** About this exercise **
Could you write out the opening lines of the data, word for word, stopping after the line that contains "BlogPost.mk (pf_title f)"?

** Provided entries **
(** * More of the application: all routes together *)

Section Coverage.
Context `{hasher : PasswordHasher} `{scanner : TableScan}.

(** ** What the remaining handlers compute *)

Lemma edit_post_run (post_id : Z) (form : option CreatePostForm) (w : World) :
  edit_post post_id form w =
  match session w with
  | None => (Raise AttributeError, w)
  | Some user_id =>
      match users (db w) !! user_id with
      | Some _ =>
          if bool_decide (user_id = 1) then
            match blog_posts (db w) !! post_id with
            | None => (Raise (HTTPException 404), w)
            | Some old =>
                match form with
                | None => (Ok (render_template (make_post_html true)), w)
                | Some f =>
                    let edited :=
                      BlogPost.mk (pf_title f) (pf_subtitle f) (BlogPost.date old)
                        (pf_body f) (pf_img_url f) user_id in
                    if has_value BlogPost.title (pf_title f)
                         (delete post_id (blog_posts (db w)))
                    then (Raise IntegrityError, w)
                    else (Ok (redirect (ep_show_post post_id)),
                          set_db (set_blog_posts
                            (<[post_id := edited]> (blog_posts (db w))) (db w)) w)
                end
            end
          else (Raise (HTTPException 403), w)
      | None => (Raise (HTTPException 404), w)
      end
  end.
Proof.
  unfold edit_post. rewrite admin_only_run.
  destruct (session w) as [user_id|] eqn:Hs; [|done].
  destruct (users (db w) !! user_id) as [u|] eqn:Hu; [|done].
  destruct (bool_decide (user_id = 1)); [|done].
  unfold mbind, M_bind, bind at 1. rewrite get_or_404_run.
  destruct (blog_posts (db w) !! post_id) as [old|]; [|done].
  destruct form as [f|]; [|by rewrite (render_logged_in _ _ user_id u)].
  unfold bind at 1. rewrite current_user_run, Hs, Hu.
  unfold bind at 1, as_mapped, mret, M_ret, ret. unfold commit_update_post.
  unfold_monad. simpl.
  by destruct (has_value BlogPost.title (pf_title f) (delete post_id (blog_posts (db w)))).
Qed.

Lemma add_new_post_get_run (env : Env) (w : World) :
  add_new_post env None w =
  match session w with
  | None => (Raise AttributeError, w)
  | Some user_id =>
      match users (db w) !! user_id with
      | Some _ =>
          if bool_decide (user_id = 1)
          then (Ok (render_template (make_post_html false)), w)
          else (Raise (HTTPException 403), w)
      | None => (Raise (HTTPException 404), w)
      end
  end.
Proof.
  unfold add_new_post. rewrite admin_only_run.
  destruct (session w) as [user_id|] eqn:Hs; [|done].
  destruct (users (db w) !! user_id) as [u|] eqn:Hu; [|done].
  case_bool_decide; [|done]. by rewrite (render_logged_in _ _ user_id u).
Qed.

(** ** Every request is one step of the store

    Whatever the request, the session and the store, the store afterwards
    is the store before or one of the four changes of [store_step]. *)
Lemma serve_store_step (env : Env) (r : request) (w : World) :
  store_step w (db (serve env r w).2).
Proof.
  unfold serve. rewrite dispatch_world.
  destruct r as [form|form| | |post_id form|form|post_id form|post_id| |]; simpl.
  - destruct form as [f|]; [|unchanged].
    unfold register. rewrite register_with_run. simpl.
    destruct (has_value User.email (rf_email f) (users (db w))) eqn:E; [unchanged|].
    simpl. apply (step_register w (User.mk _ _ _)).
    by apply (has_value_false User.email).
  - destruct form as [f|]; [|unchanged].
    rewrite login_run. destruct (head _) as [u|]; [|unchanged].
    destruct (check_password_hash _ _); unchanged.
  - rewrite logout_run. destruct (session w) as [uid|]; [|unchanged].
    destruct (users (db w) !! uid); unchanged.
  - unfold get_all_posts, mbind, M_bind, bind, get_world. unchanged.
  - rewrite show_post_run.
    destruct (blog_posts (db w) !! Z.of_N post_id); [|unchanged].
    destruct form; [|unchanged].
    destruct (session w) as [uid|]; [|unchanged].
    destruct (users (db w) !! uid); unchanged.
  - destruct form as [f|].
    + rewrite add_new_post_run.
      destruct (session w) as [uid|] eqn:Hs; [|unchanged].
      destruct (users (db w) !! uid) as [u|] eqn:Hu; [|unchanged].
      case_bool_decide as Hid; [subst uid|unchanged]. simpl.
      destruct (has_value _ _ _) eqn:E; [unchanged|]. simpl.
      apply (step_add_post w u (BlogPost.mk _ _ _ _ _ _)); try done.
      by apply (has_value_false BlogPost.title).
    + rewrite add_new_post_get_run.
      destruct (session w) as [uid|]; [|unchanged].
      destruct (users (db w) !! uid); [|unchanged].
      case_bool_decide; unchanged.
  - rewrite edit_post_run.
    destruct (session w) as [uid|] eqn:Hs; [|unchanged].
    destruct (users (db w) !! uid) as [u|] eqn:Hu; [|unchanged].
    case_bool_decide as Hid; [subst uid|unchanged].
    destruct (blog_posts (db w) !! Z.of_N post_id) as [old|] eqn:Hp; [|unchanged].
    destruct form as [f|]; [|unchanged]. simpl.
    destruct (has_value _ _ _) eqn:E; [unchanged|]. simpl.
    apply (step_edit_post w u _ old (BlogPost.mk _ _ _ _ _ _)); try done.
    intros k q Hne Hk. apply (has_value_false BlogPost.title) with (k := k) (r := q) in E;
      [done|]. by rewrite lookup_delete_ne.
  - rewrite delete_post_run.
    destruct (session w) as [uid|] eqn:Hs; [|unchanged].
    destruct (users (db w) !! uid) as [u|] eqn:Hu; [|unchanged].
    case_bool_decide as Hid; [subst uid|unchanged].
    destruct (blog_posts (db w) !! Z.of_N post_id) as [old|] eqn:Hp; [|unchanged].
    destruct (has_value _ _ _) eqn:E; [unchanged|]. simpl.
    apply (step_delete_post w u _ old); try done.
    by apply (has_value_false Comment.post_id).
  - unfold about. unchanged.
  - unfold contact. unchanged.
Qed.

(** ** What a step keeps *)

Lemma store_step_ok (w : World) (s' : Store) :
  store_ok (db w) → store_step w s' → store_ok s'.
Proof.
  intros [Hem Hti Hpa Hca Hcp] Hstep.
  destruct Hstep as [|u Hfresh|admin p Hs Hadmin Hp Hfresh
                     |admin id old p Hs Hadmin Hold Hp Hdate Hfresh
                     |admin id old Hs Hadmin Hold Hnone].
  - by split.
  - pose proof (next_id_fresh (users (db w))) as Hnew.
    split; simpl; try done.
    + intros k1 k2 u1 u2 H1 H2 He.
      apply lookup_insert_Some in H1 as [[<- <-]|[Hn1 H1]];
        apply lookup_insert_Some in H2 as [[<- <-]|[Hn2 H2]]; try done.
      * by apply Hfresh in H2.
      * symmetry in He. by apply Hfresh in H1.
      * eauto.
    + intros k p Hk. apply lookup_insert_is_Some'. right. eauto.
    + intros k c Hk. apply lookup_insert_is_Some'. right. eauto.
  - split; simpl; try done.
    + intros k1 k2 p1 p2 H1 H2 He.
      apply lookup_insert_Some in H1 as [[<- <-]|[Hn1 H1]];
        apply lookup_insert_Some in H2 as [[<- <-]|[Hn2 H2]]; try done.
      * by apply Hfresh in H2.
      * symmetry in He. by apply Hfresh in H1.
      * eauto.
    + intros k q Hk. apply lookup_insert_Some in Hk as [[<- <-]|[Hn Hk]]; [|eauto].
      rewrite Hp. eauto.
    + intros k c Hk. apply lookup_insert_is_Some'. right. eauto.
  - split; simpl; try done.
    + intros k1 k2 p1 p2 H1 H2 He.
      apply lookup_insert_Some in H1 as [[<- <-]|[Hn1 H1]];
        apply lookup_insert_Some in H2 as [[<- <-]|[Hn2 H2]]; try done.
      * by apply Hfresh in H2.
      * symmetry in He. by apply Hfresh in H1.
      * eauto.
    + intros k q Hk. apply lookup_insert_Some in Hk as [[<- <-]|[Hn Hk]]; [|eauto].
      rewrite Hp. eauto.
    + intros k c Hk. apply lookup_insert_is_Some'. right. eauto.
  - split; simpl; try done.
    + intros k1 k2 p1 p2 H1 H2 He.
      apply lookup_delete_Some in H1 as [_ H1]. apply lookup_delete_Some in H2 as [_ H2].
      eauto.
    + intros k q Hk. apply lookup_delete_Some in Hk as [_ Hk]. eauto.
    + intros k c Hk. rewrite lookup_delete_ne; [eauto|].
      intros ->. by apply Hnone in Hk.
Qed.

Lemma store_step_users (w : World) (s' : Store) (k : Z) (u : User.t) :
  store_step w s' → users (db w) !! k = Some u → users s' !! k = Some u.
Proof.
  intros Hstep Hk. destruct Hstep; simpl; try done.
  rewrite lookup_insert_ne; [done|].
  intros <-. by rewrite next_id_fresh in Hk.
Qed.

Lemma store_step_comments (w : World) (s' : Store) :
  store_step w s' → comments s' = comments (db w).
Proof. by intros []. Qed.

Lemma store_step_posts (w : World) (s' : Store) :
  store_step w s' → blog_posts s' ≠ blog_posts (db w) →
  session w = Some 1 ∧ is_Some (users (db w) !! 1).
Proof. intros [] Hne; simpl in *; eauto; done. Qed.

Lemma store_step_author (w : World) (s' : Store) :
  (∀ k p, blog_posts (db w) !! k = Some p → BlogPost.user_id p = 1) →
  store_step w s' →
  ∀ k p, blog_posts s' !! k = Some p → BlogPost.user_id p = 1.
Proof.
  intros Hall Hstep k q Hk. destruct Hstep; simpl in *; eauto.
  - apply lookup_insert_Some in Hk as [[<- <-]|[_ Hk]]; eauto.
  - apply lookup_insert_Some in Hk as [[<- <-]|[_ Hk]]; eauto.
  - apply lookup_delete_Some in Hk as [_ Hk]. eauto.
Qed.

Lemma store_step_date (w : World) (s' : Store) (k : Z) (p p' : BlogPost.t) :
  store_step w s' →
  blog_posts (db w) !! k = Some p → blog_posts s' !! k = Some p' →
  BlogPost.date p' = BlogPost.date p.
Proof.
  intros Hstep Hk Hk'. destruct Hstep; simpl in *.
  - congruence.
  - congruence.
  - rewrite lookup_insert_ne in Hk'; [congruence|].
    intros <-. by rewrite next_id_fresh in Hk.
  - apply lookup_insert_Some in Hk' as [[<- <-]|[_ Hk']]; congruence.
  - apply lookup_delete_Some in Hk' as [_ Hk']. congruence.
Qed.

(** ** Invariants of serving a request *)

(** X4.  Serving a request keeps what the schema declares: if emails and
    titles are unique and every foreign key refers to a row before the
    request, they are and do after it, whatever the request and the
    session. *)
Theorem serve_preserves_store_ok (env : Env) (r : request) (w : World) :
  store_ok (db w) → store_ok (db (serve env r w).2).
Proof. intros Hok. eapply store_step_ok; [done|]. apply serve_store_step. Qed.

(** X5.  No request removes or alters a user: a row of the users table
    before the request is the same row after it. *)
Theorem serve_keeps_users (env : Env) (r : request) (w : World) (k : Z) (u : User.t) :
  users (db w) !! k = Some u → users (db (serve env r w).2) !! k = Some u.
Proof. intros Hk. eapply store_step_users; [|done]. apply serve_store_step. Qed.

** Solution to the problem **
(** * More of the application: all routes together *)

Section Coverage.
Context `{hasher : PasswordHasher} `{scanner : TableScan}.

(** ** What the remaining handlers compute *)

Lemma edit_post_run (post_id : Z) (form : option CreatePostForm) (w : World) :
  edit_post post_id form w =
  match session w with
  | None => (Raise AttributeError, w)
  | Some user_id =>
      match users (db w) !! user_id with
      | Some _ =>
          if bool_decide (user_id = 1) then
            match blog_posts (db w) !! post_id with
            | None => (Raise (HTTPException 404), w)
            | Some old =>
                match form with
                | None => (Ok (render_template (make_post_html true)), w)
                | Some f =>
                    let edited :=
                      BlogPost.mk (pf_title f) (pf_subtitle f) (BlogPost.date old)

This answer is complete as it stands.